Kiraze- SOLMAZ KAMURAN
"Kiraze", 1492 yılında İspanya'dan kovulan binlerce Seferad yahudisi'nin çileli yaşam mücadelesinden yüzyıllık bir kesit sunuyor. Bu insanların kimi Hollanda'ya, kimi Kuzey Afrika'ya, kimi de II. Beyazid'in daveti üzerine Osmanlı toprakalrına ulaşabilmenin peşindeydiler. Çoğu, daha yola çıkmadan Engizisyon'un acımasız elleriyle ya da yollarda sefalet içinde yok olup gitti. Esther Kira da, ağır zulümlerden geçip İstanbul'a varabilmiş bir Sefarad Yahudisi'nin kızıydı. Kısa zamanda hırsı, zekası ve cazibesiyle, Osmanlı sarayını derinden etkileyen Yahudiler'in en önünde yer almayı başardı. Önce Hürrem Sultan'ın yakın ilgisini kazandı, daha sonra Safiye Sultan'ın akıl hocası, sırdaşı oldu. İktidar, zenginlik ve gücün ne anlama geldiğini biliyordu çünkü. Ama 88 yaşındayken patlayan bir sipahi isyani her şeyin sonu oldu. Bu roman, Sefarad Yahudileri'nin yaşadıklarına ışık tutarken, o dönemde Osmanlı ve Avrupa saraylarının dinsel, siyasal ve toplumsal hayatı nasıl etkileyip kontrol ettiğini sergiliyor ve okuru derinden sarsan, muhteşem bir resim çiziyor. Neler yok ki bu resimde: Sultanların ve kralların gerçek yüzleri... Batı-Doğu, Müslüman-Hıristiyan çekişmeleri, ölümcül entrikalar... İsyanlar, ayaklanmalar, yangınlar ve 1509 büyük İstanbul depremi... Lalalar, cariyeler, odaklılar... Aşk, seks, ensest... ve yönetilenlerin tüyler ürperten kaderleri... "Kiraze", bu konuda bir Türk yazarın kaleminden çıkmış ilk roman...
ek olarak....
Gerçek bir hayat hikayesinden yola çıkılarak yazılan Kiraze, Osmanlı tarihindeki bankerlik sisteminin ve rüşvet olaylarının bilinmeyen yanlarını ortaya çıkarması açısından da ilgi çekici bir roman. 1492 yılında İspanya'dan çıkıp İstanbul'a gelen Esther Kira, sarayla içli dışlı olup dönemin önde gelen bankerlerinden ve sır katiplerinden biri olur. Ancak ilk mali krizde kellesini kurtaramaz.
"Kiraze" Sadece bir yahudi kadınının hikayesinden ibaret değil... Safiye Valide Sultan'nın sırdaşı, akıl hocası olması onu daha bir gizemli hale getiriyor...
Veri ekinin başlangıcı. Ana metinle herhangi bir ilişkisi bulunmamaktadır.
(** * prompter: a shallow embedding of [prompter.go] and its specification

    The package asks a question on the terminal, reads an answer, checks it
    against a rule and asks again until the answer is accepted.

    Layout of this development:
    - [strconv], [strings], [regexp]: the parts of the Go standard library
      the package calls, modelled from their documented behaviour.  A Go
      [string] is a sequence of bytes, here a [string] of [ascii].  The
      regexp model refuses a pattern that is not valid UTF-8, as Go does;
      it then reads one byte as one character and folds case on the ASCII
      letters, where Go decodes UTF-8 and folds by the Unicode tables, and
      both agree on ASCII text.  [int] is the 64-bit one.
    - [Prompter] and its methods, function by function as in the source.
      The receiver is a pointer whose [reg] field is written by [regexp];
      methods that may write it return the updated record.
    - the terminal, the environment and the two streams as a [World] that
      is threaded through [Prompt].
    - the properties. *)

From Stdlib Require Import ZArith List String Ascii Bool Lia DecimalString.
From Stdlib Require DecimalPos.
Import ListNotations.
Open Scope string_scope.

(** ** Bytes *)

Definition LF : ascii := "010"%char.
Definition CR : ascii := "013"%char.
Definition ESC : ascii := "027"%char.

Definition byte_le (a b : ascii) : bool := (N_of_ascii a <=? N_of_ascii b)%N.

Definition within (lo hi c : ascii) : bool := byte_le lo c && byte_le c hi.

Definition isDigit (c : ascii) : bool := within "0" "9" c.

Definition isAlnum (c : ascii) : bool :=
  isDigit c || within "A" "Z" c || within "a" "z" c.

Definition toLower (c : ascii) : ascii :=
  if within "A" "Z" c then ascii_of_N (N_of_ascii c + 32) else c.

Definition toUpper (c : ascii) : ascii :=
  if within "a" "z" c then ascii_of_N (N_of_ascii c - 32) else c.

(** A byte below [utf8.RuneSelf]. *)
Definition isASCII (c : ascii) : bool := (N_of_ascii c <? 128)%N.

Fixpoint ascii_text (s : string) : bool :=
  match s with
  | EmptyString => true
  | String c s' => isASCII c && ascii_text s'
  end.

(** ** Outcomes of a call: a value, a panic, or no answer within the fuel *)

Inductive Outcome (A : Type) : Type :=
| Returns (a : A)
| Panics
| OutOfFuel.

Arguments Returns {A} a.
Arguments Panics {A}.
Arguments OutOfFuel {A}.

Definition bind {A B} (m : Outcome A) (f : A -> Outcome B) : Outcome B :=
  match m with
  | Returns a => f a
  | Panics => Panics
  | OutOfFuel => OutOfFuel
  end.

Notation "x <- m ;; k" := (bind m (fun x => k))
  (at level 61, m at next level, right associativity).
Notation "' pat <- m ;; k" := (bind m (fun x => match x with pat => k end))
  (at level 61, pat pattern, m at next level, right associativity).

(** ** package strconv *)

Module strconv.

Local Open Scope Z_scope.

(** [strconv.Itoa]: decimal digits, a leading [-] for a negative number. *)
Definition Itoa (i : Z) : string := NilZero.string_of_int (Z.to_int i).

Definition digitVal (c : ascii) : Z := Z.of_N (N_of_ascii c) - 48.

(** The digit loop of [Atoi]: [n = n*10 + int(ch)], a syntax error at the
    first byte that is no digit. *)
Fixpoint digits (s : string) (n : Z) : option Z :=
  match s with
  | EmptyString => Some n
  | String ch s' => if isDigit ch then digits s' (n * 10 + digitVal ch) else None
  end.

Definition minInt : Z := - 2 ^ 63.
Definition maxInt : Z := 2 ^ 63 - 1.

(** [strconv.Atoi]: an optional sign, then one digit or more, base 10, no
    underscores; [None] stands for a non-nil [error] (syntax or range). *)
Definition Atoi (s : string) : option Z :=
  match s with
  | EmptyString => None
  | String s0 rest =>
      let body := if (s0 =? "-")%char || (s0 =? "+")%char then rest else s in
      match body with
      | EmptyString => None
      | _ =>
          match digits body 0 with
          | None => None
          | Some n =>
              let n := if (s0 =? "-")%char then - n else n in
              if (minInt <=? n) && (n <=? maxInt) then Some n else None
          end
      end
  end.

End strconv.

(** ** package strings *)

Module strings.

(** [strings.Join(elems, sep)] *)
Fixpoint Join (elems : list string) (sep : string) : string :=
  match elems with
  | [] => ""
  | [e] => e
  | e :: rest => e ++ sep ++ Join rest sep
  end.

Fixpoint contains (cutset : string) (c : ascii) : bool :=
  match cutset with
  | EmptyString => false
  | String x cutset' => (x =? c)%char || contains cutset' c
  end.

(** [strings.TrimRight(s, cutset)]: [s] without its longest suffix made of
    bytes of [cutset]. *)
Fixpoint TrimRight (s cutset : string) : string :=
  match s with
  | EmptyString => ""
  | String c s' =>
      match TrimRight s' cutset with
      | EmptyString => if contains cutset c then "" else String c ""
      | t => String c t
      end
  end.

End strings.

(** ** package unicode/utf8 *)

Module utf8.

Local Open Scope N_scope.

Definition inRange (lo hi : N) (b : ascii) : bool :=
  (lo <=? N_of_ascii b) && (N_of_ascii b <=? hi).

(** The table [first] with [acceptRanges]: the size of the encoding that
    a first byte announces and the range its second byte must lie in;
    [None] for a byte that starts no encoding. *)
Definition first (b : ascii) : option (nat * (N * N)) :=
  let x := N_of_ascii b in
  if x <? 128 then Some (1%nat, (0, 0))
  else if x <? 194 then None
  else if x <? 224 then Some (2%nat, (128, 191))
  else if x =? 224 then Some (3%nat, (160, 191))
  else if x =? 237 then Some (3%nat, (128, 159))
  else if x <? 240 then Some (3%nat, (128, 191))
  else if x =? 240 then Some (4%nat, (144, 191))
  else if x <? 244 then Some (4%nat, (128, 191))
  else if x =? 244 then Some (4%nat, (128, 143))
  else None.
Solmaz Kâmuran'a göre aslında Kirâze romanının kahramanı ne Kirâze, ne de başka birisi, bu romanın bir baş kahramanı yok. İç içe geçmiş örgüler içinde ilerleyen roman sık sık Kirâze'nin hikayesine dönüşler yapsa da önemli bir ölçüde 16. yy. Osmanlısını ve Avrupası'nı anlatıyor; İngiltere sarayındaki taht kavgalarından Vatikan'daki garip ilişkilere, Avrupa'nın büyük şirketi Mendeslere, oradan Osmanlı'yla başı sık sık derde giren Venediklilere kadar 16. yy. dünya tarihinden kesitler görmek mümkün. Kâmuran, Kirâze'ye yalnız bir Yahudi kadının hikayesi olarak bakılamayacağını söylüyor.
Kirâze'de yazarın kurguladığı bazı karakterler dışında tarihi kişilikler doğru zaman ve mekanda konumlanmışlar. Tarihsel romanın gerçeğe sadık kalmak gibi bir mecburiyeti olmadığını bilmemize rağmen gene de neler gerçek, neler kurgu diye merak ediyoruz: "Kirâze'nin ailesindeki karakterler ve özel yaşantısı kurgu öncelikle. Ama dört tane oğlu olduğu kesin. Bu dört oğlundan üçünün kendisiyle birlikte öldürüldüğü de kesin. Dördüncüsünün de Müslüman olup Aksak Mustafa Çavuş lakabıyla anıldığı da bir gerçek. Mendes de gerçek, zaten Osmanlı tarihinden Mendes müessesesi diye ayrı bir bölüm var. Bir Yahudiye dükalık verildiği de tarihi doğruları yansıtıyor. Nasi ailesinin bugünkü İsrail'in bulunduğu yere kentleşme çabaları ve İspanya'da Yahudi cemaati önderinin İspanya kralına karşı yaptığı konuşma gerçek, kurgu değil".